§ **EXERCISE OBJECTIVE**
In the listing below, find each line containing "processing" and report it.

§ **TASK DATA**
****************************************

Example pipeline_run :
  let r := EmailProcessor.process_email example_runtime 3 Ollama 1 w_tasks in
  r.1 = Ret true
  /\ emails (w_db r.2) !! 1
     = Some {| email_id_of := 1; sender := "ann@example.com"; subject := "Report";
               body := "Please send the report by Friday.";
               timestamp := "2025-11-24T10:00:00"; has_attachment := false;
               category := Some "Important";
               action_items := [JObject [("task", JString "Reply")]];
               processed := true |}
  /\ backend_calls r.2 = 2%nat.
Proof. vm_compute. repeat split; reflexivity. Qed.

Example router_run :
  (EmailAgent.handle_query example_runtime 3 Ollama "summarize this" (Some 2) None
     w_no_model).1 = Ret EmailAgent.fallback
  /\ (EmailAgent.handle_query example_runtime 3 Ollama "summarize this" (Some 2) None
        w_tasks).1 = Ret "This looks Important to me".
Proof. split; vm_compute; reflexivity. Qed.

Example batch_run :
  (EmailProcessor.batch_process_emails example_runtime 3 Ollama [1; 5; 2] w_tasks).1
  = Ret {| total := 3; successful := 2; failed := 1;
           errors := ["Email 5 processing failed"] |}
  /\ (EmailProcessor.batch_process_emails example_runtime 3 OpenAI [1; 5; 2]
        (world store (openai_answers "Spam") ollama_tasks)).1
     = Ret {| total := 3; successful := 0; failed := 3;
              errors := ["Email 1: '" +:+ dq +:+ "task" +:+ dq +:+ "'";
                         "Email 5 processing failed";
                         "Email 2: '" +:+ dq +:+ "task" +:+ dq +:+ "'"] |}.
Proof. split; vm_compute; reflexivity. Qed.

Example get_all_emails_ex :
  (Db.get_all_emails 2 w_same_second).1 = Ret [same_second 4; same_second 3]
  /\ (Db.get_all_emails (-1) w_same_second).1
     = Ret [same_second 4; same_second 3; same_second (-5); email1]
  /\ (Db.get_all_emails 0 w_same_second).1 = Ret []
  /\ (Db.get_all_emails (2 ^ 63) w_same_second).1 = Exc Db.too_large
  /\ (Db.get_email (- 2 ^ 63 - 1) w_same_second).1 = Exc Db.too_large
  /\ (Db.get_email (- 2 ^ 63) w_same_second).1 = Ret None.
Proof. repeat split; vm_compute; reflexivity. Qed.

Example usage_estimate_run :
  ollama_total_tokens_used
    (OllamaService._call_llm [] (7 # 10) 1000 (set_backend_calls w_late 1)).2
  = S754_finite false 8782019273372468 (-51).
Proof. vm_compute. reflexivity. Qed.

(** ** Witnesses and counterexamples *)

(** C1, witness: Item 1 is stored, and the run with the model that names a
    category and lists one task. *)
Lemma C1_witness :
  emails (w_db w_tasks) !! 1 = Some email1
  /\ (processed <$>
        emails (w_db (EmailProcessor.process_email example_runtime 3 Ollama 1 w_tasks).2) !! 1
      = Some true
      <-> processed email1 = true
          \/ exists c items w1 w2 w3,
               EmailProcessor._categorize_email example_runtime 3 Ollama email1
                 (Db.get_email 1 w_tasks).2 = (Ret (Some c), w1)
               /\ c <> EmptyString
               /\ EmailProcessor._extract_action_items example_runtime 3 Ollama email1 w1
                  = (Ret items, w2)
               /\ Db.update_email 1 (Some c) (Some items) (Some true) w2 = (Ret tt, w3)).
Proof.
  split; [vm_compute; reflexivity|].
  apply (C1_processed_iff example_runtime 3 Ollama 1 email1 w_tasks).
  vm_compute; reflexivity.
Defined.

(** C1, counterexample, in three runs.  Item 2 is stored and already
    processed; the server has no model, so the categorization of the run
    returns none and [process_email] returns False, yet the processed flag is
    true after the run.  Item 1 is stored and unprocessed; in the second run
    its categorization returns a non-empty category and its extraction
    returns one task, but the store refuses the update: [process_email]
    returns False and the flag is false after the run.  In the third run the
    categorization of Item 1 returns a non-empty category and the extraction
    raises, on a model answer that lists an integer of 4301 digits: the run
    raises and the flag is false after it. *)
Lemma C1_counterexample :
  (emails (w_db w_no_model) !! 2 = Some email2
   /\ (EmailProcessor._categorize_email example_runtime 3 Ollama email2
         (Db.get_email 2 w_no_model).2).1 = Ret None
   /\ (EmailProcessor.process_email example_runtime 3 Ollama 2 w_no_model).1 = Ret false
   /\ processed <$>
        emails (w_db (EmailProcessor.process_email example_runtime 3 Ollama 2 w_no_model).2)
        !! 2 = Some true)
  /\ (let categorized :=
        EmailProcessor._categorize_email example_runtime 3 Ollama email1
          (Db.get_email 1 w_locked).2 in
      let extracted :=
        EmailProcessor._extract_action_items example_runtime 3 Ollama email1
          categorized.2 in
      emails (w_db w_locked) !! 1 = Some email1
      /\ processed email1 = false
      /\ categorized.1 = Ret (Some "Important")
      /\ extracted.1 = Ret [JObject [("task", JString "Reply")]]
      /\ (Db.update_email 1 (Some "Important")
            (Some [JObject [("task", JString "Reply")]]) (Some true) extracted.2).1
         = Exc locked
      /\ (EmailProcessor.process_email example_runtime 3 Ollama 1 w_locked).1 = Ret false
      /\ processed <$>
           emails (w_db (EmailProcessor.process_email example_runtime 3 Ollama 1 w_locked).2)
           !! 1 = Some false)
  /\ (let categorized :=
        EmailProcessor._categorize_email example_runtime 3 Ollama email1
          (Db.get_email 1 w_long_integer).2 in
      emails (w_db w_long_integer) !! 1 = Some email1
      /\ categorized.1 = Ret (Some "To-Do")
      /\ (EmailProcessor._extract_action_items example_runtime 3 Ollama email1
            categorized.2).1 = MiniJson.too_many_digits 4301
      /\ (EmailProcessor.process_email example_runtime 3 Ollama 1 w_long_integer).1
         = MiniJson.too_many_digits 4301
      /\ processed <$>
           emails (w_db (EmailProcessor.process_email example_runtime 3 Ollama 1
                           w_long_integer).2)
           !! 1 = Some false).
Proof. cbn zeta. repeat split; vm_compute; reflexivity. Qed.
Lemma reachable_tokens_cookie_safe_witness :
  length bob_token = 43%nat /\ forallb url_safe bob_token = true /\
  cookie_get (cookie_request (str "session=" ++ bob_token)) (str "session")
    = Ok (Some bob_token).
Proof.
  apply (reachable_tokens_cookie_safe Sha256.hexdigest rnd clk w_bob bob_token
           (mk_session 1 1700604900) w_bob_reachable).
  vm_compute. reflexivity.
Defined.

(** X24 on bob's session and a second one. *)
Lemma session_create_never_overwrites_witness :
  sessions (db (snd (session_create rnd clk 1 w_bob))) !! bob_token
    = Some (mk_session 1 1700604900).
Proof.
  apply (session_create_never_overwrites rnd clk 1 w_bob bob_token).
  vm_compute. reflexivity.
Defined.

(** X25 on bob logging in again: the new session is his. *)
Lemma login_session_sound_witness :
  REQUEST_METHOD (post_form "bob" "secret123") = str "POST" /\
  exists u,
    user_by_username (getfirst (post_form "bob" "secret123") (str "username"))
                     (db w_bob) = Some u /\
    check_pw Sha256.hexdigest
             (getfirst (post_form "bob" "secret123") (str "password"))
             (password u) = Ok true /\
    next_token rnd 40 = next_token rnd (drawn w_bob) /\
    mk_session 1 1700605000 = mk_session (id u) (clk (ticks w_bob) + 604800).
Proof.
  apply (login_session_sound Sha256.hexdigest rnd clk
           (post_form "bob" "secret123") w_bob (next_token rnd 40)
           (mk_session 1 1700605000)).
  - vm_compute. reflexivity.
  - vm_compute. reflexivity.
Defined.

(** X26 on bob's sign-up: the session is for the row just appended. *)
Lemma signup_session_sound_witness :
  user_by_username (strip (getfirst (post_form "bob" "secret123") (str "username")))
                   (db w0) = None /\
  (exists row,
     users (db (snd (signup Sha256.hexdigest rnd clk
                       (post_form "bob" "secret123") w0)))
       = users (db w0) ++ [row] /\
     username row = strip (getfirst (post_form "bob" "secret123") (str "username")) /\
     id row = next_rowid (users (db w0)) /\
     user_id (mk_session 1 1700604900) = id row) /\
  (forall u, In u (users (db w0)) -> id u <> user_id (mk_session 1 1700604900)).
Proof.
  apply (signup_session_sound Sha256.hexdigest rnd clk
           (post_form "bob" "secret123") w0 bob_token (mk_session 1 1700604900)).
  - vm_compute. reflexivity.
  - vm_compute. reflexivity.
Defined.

****************************************

§ **TASK OUTPUT**
           errors := ["Email 5 processing failed"] |}
                         "Email 5 processing failed";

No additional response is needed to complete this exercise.